Representação artística do exoplaneta Qatar 1b. Crédito: David Aguila, Centro de Astrofísica de Harvard-Smithsonian.

Estará ao alcance de um astrónomo amador ter êxito na deteção de um exoplaneta? A resposta é afirmativa e vamos ver como pode ser feito.

Depois duma passagem pela técnica da velocidade radial, é chegado o momento de evoluir para outro método indireto: o trânsito.

De todas as configurações orbitais possíveis, existe uma em particular que ocorre quando o planeta passa à frente da sua estrela na orientação da nossa linha de visão. Este acontecimento, dá origem a um evento especial que nos permite deduzir vários parâmetros do sistema planetário e é conhecido pelo método do trânsito.

Em termos práticos, o trânsito é o único método de deteção de exoplanetas disponível para o astrónomo amador e o Qatar 1b foi o alvo escolhido: um Júpiter quente, bastante adequado para garantir uma boa relação entre o raio do planeta e o da estrela (~2%), facilitando a fase da fotometria.
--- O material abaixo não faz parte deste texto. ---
Lemma second_figure_is_separate_witness :
  ∃ st',
    ((dummy <- PanelMosaic._set_up_axes Demo.lib ;;
      _label_axes dummy.2 30 (0.0, 1.0)%float "left" "top" ;;
      ret dummy) Demo.st_AB).2 = st' ∧
    self st' = self Demo.st_AB ∧
    length (figures (world st')) = 2 ∧
    axes (world st') !! 0 = axes (world Demo.st_AB) !! 0 ∧
    (text_s <$> ax_texts (default new_axes (axes (world st') !! 2))) = ["A"].
Proof.
  destruct (second_figure_is_separate Demo.lib (MosaicStr "AB") (10, 8)%float "tight"
              [("hspace", 0.0%float); ("wspace", 0.0%float)] Demo.st_AB
              eq_refl eq_refl eq_refl eq_refl)
    as (dummy_fig & dummy_axs & st' & E & Hself & _ & _ & _ & Hfigs & _ & Hold & _).
  exists st'. split; [by rewrite E |]. split; [exact Hself |].
  split; [exact Hfigs |]. split; [apply Hold; vm_compute; lia |].
  replace st' with
    ((dummy <- PanelMosaic._set_up_axes Demo.lib ;;
      _label_axes dummy.2 30 (0.0, 1.0)%float "left" "top" ;;
      ret dummy) Demo.st_AB).2 by (by rewrite E).
  reflexivity.
Defined.

(** ** The invariant, kept *)

Lemma constructed_frame (st st' : State) :
  constructed st →
  axs (self st') = axs (self st) → is_Some (svg (self st')) →
  length (axes (world st)) ≤ length (axes (world st')) →
  constructed st' ∧ panels st' = panels st.
Proof.
  intros Hc Ha Hs Hlen.
  destruct (constructed_panels st Hc) as (Haxs & _ & Hk & Hr & Hlt).
  split; [| by unfold panels; rewrite Ha].
  apply (constructed_intro _ (panels st)); try done; [by rewrite Ha |].
  intros label ax Hin. specialize (Hlt label ax Hin). lia.
Qed.

Lemma label_axes_effect fontsize label_pos ha va (a : dict nat) st :
  axs (self st) = Some a → NoDup a.*2 →
  ∃ st', PanelMosaic.label_axes fontsize label_pos ha va st = (Ok tt, st') ∧
    self st' = self st ∧
    world st' = set_axes (axes (world st')) (world st) ∧
    length (axes (world st')) = length (axes (world st)) ∧
    (∀ label ax, (label, ax) ∈ a →
       axes (world st') !! ax =
       labelled label fontsize label_pos ha va <$> axes (world st) !! ax) ∧
    (∀ i, i ∉ a.*2 → axes (world st') !! i = axes (world st) !! i).
Proof.
  intros Ha Hnd. unfold PanelMosaic.label_axes, bind, getattr. rewrite Ha.
  by apply _label_axes_effect.
Qed.

(** Both loops of [map] leave the store at least as long as it was,
    whatever they end in. *)
Lemma draw_loop_grows lib (l : dict string) s0 :
  length (axes (world s0)) ≤
  length (axes (world (for_ l (PanelMosaic.draw_png lib) s0).2)).
Proof.
  destruct (for_safe l (PanelMosaic.draw_png lib)
              (λ s, length (axes (world s0)) ≤ length (axes (world s)))
              (λ _, True) s0) as [HI _]; [done | done | | done].
  intros [label path] s _ Hlen. split; [| done]. rewrite draw_png_cases.
  destruct (dict_get path (files (world s))); [| done].
  destruct (axs (self s)) as [a|]; [| done].
  destruct (dict_get label a); [| done].
  cbn. rewrite length_app, length_alter. lia.
Qed.

Lemma connect_loop_grows (l : list string) s0 :
  length (axes (world s0)) ≤
  length (axes (world (for_ l PanelMosaic.connect_svg s0).2)).
Proof.
  destruct (for_safe l PanelMosaic.connect_svg
              (λ s, length (axes (world s0)) ≤ length (axes (world s)))
              (λ _, True) s0) as [HI _]; [done | done | | done].
  intros label s _ Hlen. split; [| done]. rewrite connect_svg_cases.
  destruct (axs (self s)) as [a|]; [| done].
  destruct (dict_get label a); [| done].
  cbn. by rewrite length_alter.
Qed.

Lemma map_frame lib pm st :
  axs (self (PanelMosaic.map lib pm st).2) = axs (self st) ∧
  (is_Some (svg (self st)) → is_Some (svg (self (PanelMosaic.map lib pm st).2))) ∧
  length (axes (world st)) ≤ length (axes (world (PanelMosaic.map lib pm st).2)).
Proof.
  rewrite map_unfold.
  set (s1 := {| self := set_png_panel_mapping (by_suffix ".png" pm)
                         (set_panel_mapping (Some pm) (self st));
                world := world st |}).
  pose proof (draw_loop_self lib (by_suffix ".png" pm) s1) as Hself2.
  pose proof (draw_loop_grows lib (by_suffix ".png" pm) s1) as Hlen2.
  destruct (for_ _ _ s1) as [[[]|e] s2]; cbn in Hself2, Hlen2.
  2: { cbn. by rewrite Hself2. }
  set (s3 := {| self := set_svg_panel_mapping (by_suffix ".svg" pm) (self s2);
                world := world s2 |}).
  pose proof (connect_loop_self (keys (by_suffix ".svg" pm)) s3) as Hself4.
  pose proof (connect_loop_grows (keys (by_suffix ".svg" pm)) s3) as Hlen4.
  destruct (for_ _ _ s3) as [[[]|e] s4]; cbn in Hself4, Hlen4; cbn.
  - rewrite Hself4, Hself2. cbn. split_and!; [done | by eexists | lia].
  - rewrite Hself4, Hself2. cbn. split_and!; [done | done | lia].
Qed.

Lemma write_frame lib out_path formats st :
  self (PanelMosaic.write lib out_path formats st).2 = self st ∧
  axes (world (PanelMosaic.write lib out_path formats st).2) = axes (world st).
Proof.
  unfold PanelMosaic.write, PanelMosaic.write_svg, PanelMosaic.write_pdf, bind,
    getattr, lift, add_str, open_w, file_write, svg2pdf, modify_world, ret.
  destruct (py_in "svg" formats), (py_in "pdf" formats), out_path; cbn;
    destruct (svg (self st)) eqn:E; cbn; rewrite ?E; by cbn.
Qed.

(** A constructed instance stays constructed, with the same panels,
    through [label_axes], [format_axes], [map] and [write], whatever they
    are passed and whether they return or raise. *)
Theorem methods_keep_constructed st :
  constructed st →
  (∀ fontsize label_pos ha va,
     constructed (PanelMosaic.label_axes fontsize label_pos ha va st).2 ∧
     panels (PanelMosaic.label_axes fontsize label_pos ha va st).2 = panels st) ∧
  (∀ panel_borders,
     constructed (PanelMosaic.format_axes panel_borders st).2 ∧
     panels (PanelMosaic.format_axes panel_borders st).2 = panels st) ∧
  (∀ lib pm,
     constructed (PanelMosaic.map lib pm st).2 ∧
     panels (PanelMosaic.map lib pm st).2 = panels st) ∧
  (∀ lib out_path formats,
     constructed (PanelMosaic.write lib out_path formats st).2 ∧
     panels (PanelMosaic.write lib out_path formats st).2 = panels st).
Proof.
  intros Hc. destruct (constructed_panels st Hc) as (Haxs & Hsvg & _ & Hr & _).
  split_and!.
  - intros fontsize label_pos ha va.
    destruct (label_axes_effect fontsize label_pos ha va (panels st) st Haxs Hr)
      as (st' & -> & Hself & _ & Hlen & _). cbn.
    apply (constructed_frame st); [done | by rewrite Hself | by rewrite Hself | lia].
  - intros panel_borders.
    destruct (format_axes_effect panel_borders (panels st) st Haxs Hr)
      as (st' & -> & Hself & _ & Hlen & _). cbn.
    apply (constructed_frame st); [done | by rewrite Hself | by rewrite Hself | lia].
  - intros lib pm. destruct (map_frame lib pm st) as (Ha & Hs & Hlen).
    apply (constructed_frame st); [done | done | by apply Hs | done].
  - intros lib out_path formats.
    destruct (write_frame lib out_path formats st) as [Hself Hax].
    apply (constructed_frame st); [done | by rewrite Hself | by rewrite Hself |].
    by rewrite Hax.
Qed.

Lemma methods_keep_constructed_witness :
  constructed Demo.st_AB ∧
  constructed (PanelMosaic.map Demo.lib [("Z", "a.png")] Demo.st_AB).2 ∧
  (PanelMosaic.map Demo.lib [("Z", "a.png")] Demo.st_AB).1 = Raise (KeyError "Z").
Proof.
  assert (constructed Demo.st_AB) as Hc by by_evaluation.
  split; [exact Hc |]. split; [| reflexivity].
  destruct (methods_keep_constructed Demo.st_AB Hc) as (_ & _ & Hmap & _).
  exact (proj1 (Hmap Demo.lib [("Z", "a.png")])).
Defined.

(** ** [self.svg] between the calls *)



(** ** [panel_mosaic], end to end *)

(** For a dict whose labels are labels of the mosaic and whose [.png] paths
    name existing files, [panel_mosaic] returns the instance it built. The
    instance has one panel per label of the mosaic; each panel's axes
    carries the panel's label as its only text, at [label_pos] in axes
    coordinates, aligned left and top, has no ticks, has its axis on
    exactly when [panel_borders] is set, holds one inset with the decoded
    image when the mapping gives it a [.png] and none otherwise, and one
    placeholder when the mapping gives it an [.svg] and none otherwise.
    [self.svg] is what [skunk.insert] makes of the [.svg] entries in that
    final world; one figure was added, no file was touched and pyplot is
    interactive. *)
Theorem panel_mosaic_builds_the_figure lib mosaic pm figsize fontsize
    panel_borders layout label_pos st :
  is_dict pm →
  (∀ label, label ∈ keys pm → label ∈ plt_mosaic_labels lib mosaic) →
  (∀ label path, (label, path) ∈ pm → endswith path ".png" = true →
     is_Some (dict_get path (files (world st)))) →
  ∃ st',
    panel_mosaic lib mosaic pm figsize fontsize panel_borders layout label_pos st =
      (Ok (VPanelMosaic (self st')), st') ∧
    constructed st' ∧
    keys (panels st') = remove_dups (plt_mosaic_labels lib mosaic) ∧
    panel_mapping (self st') = Some (Some pm) ∧
    svg (self st') = Some (skunk_insert lib (by_suffix ".svg" pm) (world st')) ∧
    files (world st') = files (world st) ∧
    interactive (world st') = true ∧
    length (figures (world st')) = S (length (figures (world st))) ∧
    length (axes (world st')) =
      length (axes (world st)) + length (panels st') +
      length (by_suffix ".png" pm) ∧
    ∀ label ax, (label, ax) ∈ panels st' →
      ∃ a', axes (world st') !! ax = Some a' ∧
        ax_texts a' =
          [{| text_x := label_pos.1; text_y := label_pos.2; text_s := label;
              text_horizontalalignment := "left";
              text_verticalalignment := "top";
              text_transform := transAxes; text_fontsize := fontsize;
              text_clip_on := false |}] ∧
        ax_autoscale_on a' = false ∧
        ax_xticks a' = Some [] ∧ ax_yticks a' = Some [] ∧
        ax_axison a' = panel_borders ∧ ax_images a' = [] ∧
        (∀ k path, by_suffix ".png" pm !! k = Some (label, path) →
           ax_child_axes a' =
             [length (axes (world st)) + length (panels st') + k] ∧
           ∃ data, dict_get path (files (world st)) = Some data ∧
             axes (world st') !!
               (length (axes (world st)) + length (panels st') + k) =
             Some (png_inset (plt_imread lib data))) ∧
        (label ∉ keys (by_suffix ".png" pm) → ax_child_axes a' = []) ∧
        (label ∈ keys (by_suffix ".svg" pm) → ax_artists a' = [label]) ∧
        (label ∉ keys (by_suffix ".svg" pm) → ax_artists a' = []).
Proof.
  intros Hd Hlabels Hfiles.
  set (labels := remove_dups (plt_mosaic_labels lib mosaic)).
  set (n0 := length (axes (world st))).
  set (refs := seq n0 (length labels)).
  assert ((zip labels refs).*1 = labels) as Ekeys.
  { apply fst_zip. unfold refs. by rewrite length_seq. }
  assert ((zip labels refs).*2 = refs) as Erefs.
  { apply snd_zip. unfold refs. by rewrite length_seq. }
  assert (length (zip labels refs) = length labels) as Elen.
  { transitivity (length (zip labels refs).*1);
      [by rewrite length_fmap | by rewrite Ekeys]. }
  (* construction *)
  destruct (new_default lib mosaic figsize layout st) as (st1 & E1 & _ & _ & Hc1).
  pose proof (new_effect lib mosaic figsize layout st) as E1'.
  rewrite E1 in E1'. injection E1' as Hst1.
  fold labels n0 refs in Hst1.
  assert (panels st1 = zip labels refs) as Hp1 by (by rewrite Hst1).
  assert (axs (self st1) = Some (zip labels refs)) as Ha1 by (by rewrite Hst1).
  assert (∀ label ax, (label, ax) ∈ zip labels refs →
            axes (world st1) !! ax = Some new_axes) as Hnew.
  { intros label ax Hin. rewrite Hst1. cbn.
    by destruct (fresh_axes_lookup (axes (world st)) labels label ax Hin). }
  assert (NoDup (zip labels refs).*2) as Hr.
  { rewrite Erefs. apply NoDup_seq. }
  (* labels, borders *)
  destruct (label_axes_effect fontsize label_pos "left" "top" (zip labels refs) st1
              Ha1 Hr) as (st2 & E2 & Hself2 & Hworld2 & Hlen2 & Hin2 & _).
  destruct (format_axes_effect panel_borders (zip labels refs) st2)
    as (st3 & E3 & Hself3 & Hworld3 & Hlen3 & Hin3 & _);
    [by rewrite Hself2 | done |].
  assert (self st3 = self st1) as Hself31 by (by rewrite Hself3, Hself2).
  assert (world st3 = set_axes (axes (world st3)) (world st1)) as Hworld31.
  { rewrite Hworld3, Hworld2. reflexivity. }
  assert (length (axes (world st3)) = n0 + length labels) as Hlen31.
  { rewrite Hlen3, Hlen2, Hst1. cbn. by rewrite length_app, length_replicate. }
  destruct (constructed_frame st1 st3 Hc1) as [Hc3 Hp3].
  { by rewrite Hself31. }
  { rewrite Hself31, Hst1. by eexists. }
  { lia. }
  rewrite Hp1 in Hp3.
  (* images *)
  assert (files (world st3) = files (world st)) as Hf3.
  { rewrite Hworld31, Hst1. reflexivity. }
  assert (∀ label, label ∈ keys pm → label ∈ keys (panels st3)) as Hlabels3.
  { intros label Hin. rewrite Hp3. unfold keys. rewrite Ekeys.
    apply elem_of_remove_dups. by apply Hlabels. }
  assert (∀ label path, (label, path) ∈ pm → endswith path ".png" = true →
            is_Some (dict_get path (files (world st3)))) as Hfiles3.
  { intros label path Hin E. rewrite Hf3. by apply (Hfiles label). }
  destruct (map_effect lib pm st3 Hc3 Hd Hlabels3 Hfiles3)
    as (st4 & E4 & Hself4 & Hc4 & Hworld4 & Hlen4 & Hpng4 & _).
  destruct (map_panel_effect lib pm st3 Hc3 Hd Hlabels3 Hfiles3)
    as (st4' & E4' & _ & _ & Hpanel4).
  rewrite E4 in E4'. injection E4' as <-.
  assert (panels st4 = zip labels refs) as Hp4.
  { unfold panels. rewrite Hself4. cbn. by rewrite Hself31, Ha1. }
  exists st4. split_and!.
  - unfold panel_mosaic, bind, get_self, ret. by rewrite E1, E2, E3, E4.
  - done.
  - by rewrite Hp4.
  - by rewrite Hself4.
  - by rewrite Hself4.
  - by rewrite Hworld4.
  - rewrite Hworld4, Hworld31, Hst1. reflexivity.
  - rewrite Hworld4, Hworld31, Hst1. cbn. rewrite length_app. cbn. lia.
  - rewrite Hp4, Elen. lia.
  - rewrite Hp4, Elen. intros label ax Hin.
    rewrite <- Hp3 in Hin.
    destruct (Hpanel4 label ax Hin)
      as (a3 & a4 & Ha3 & Ha4 & Ht & Has & Hx & Hy & Hon & Him & _ & _ &
          Hchild & Hnochild & Hart & Hnoart).
    rewrite Hp3 in Hin.
    rewrite (Hin3 label ax Hin), (Hin2 label ax Hin), (Hnew label ax Hin) in Ha3.
    cbn in Ha3. injection Ha3 as <-.
    exists a4.
    destruct panel_borders;
      cbn in Ht, Has, Hx, Hy, Hon, Him, Hchild, Hnochild, Hart, Hnoart.
    all: split_and!; try done.
    all: intros k path Hk; split; [by rewrite (Hchild k path Hk), Hlen31 |].
    all: destruct (Hpng4 k label path Hk) as (ax' & data & _ & Hdata & _ & Hinset).
    all: exists data; rewrite <- Hf3, <- Hlen31; by split.
Qed.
Tudo começou pela força de vontade, coragem e determinação do Cédric Pereira, um apaixonado pela astronomia que decidiu alargar os seus conhecimentos e estrear-se no domínio da exoplanetologia. Teremos aqui um futuro caçador de planetas?

1. Aquisição de dados

  • Utilização de telescópio remoto em Itália, Celestron C14, através da Virtual Telescope. O custo de utilização deste telescópio é de 25 € por hora; porém, como alternativa, permito-me sugerir o observatório do João Gregório ([email protected]) para fazer a aquisição das imagens;
  • Foram feitas 98 fotografias com 90 segundos de integração, das 17h35 às 20h14 (i.e. com início ~30 minutos antes e depois do trânsito).

 

2. Ficha técnica do sistema em observação

  • Descoberta e referências: anunciado em 2011, por Alsusbai K.A., através do método do trânsito;
  • Parâmetros orbitais: período de 1,4 dias, ocorrendo um pouco distanciado do equador (83,5°);
  • Parâmetros do trânsito: raio semelhante ao de Júpiter (1,164 Rj), duração de 96,7 minutos e profundidade de 2,1%;
  • Propriedades estelares: raio inferior ao do Sol (0,823 Ms) e magnitude 12,8 V; e
  • Distância: 175 pc.
  • Informações pormenorizadas aqui.

 

3. Fotometria

  • A fotometria diferencial foi obtida através da utilização do MuniWin (freeware);
  • Foram utilizadas duas estrelas de comparação e uma de referência;

Mapa de identificação do exoplaneta e estrelas utilizadas na fotometria diferencial. Processamento: Ruben Barbosa.

 

4. Resultados obtidos

  • A curva de luz exibe duração e profundidade em linha com os dados de catálogo;
  • O raio obtido foi de 1,176 Rj (catálogo: 1,164 Rj);
  • A duração obtida foi de 96,5 minutos (catálogo: 96,7 minutos);
  • A forma em “V” resulta da inclinação do sistema ser inferior a 90°, o que significa que o trânsito ocorre distante do equador e o efeito de escurecimento do limbo torna-se mais acentuado;
  • Os resultados obtidos foram alvo de publicação no ETD (id 5039).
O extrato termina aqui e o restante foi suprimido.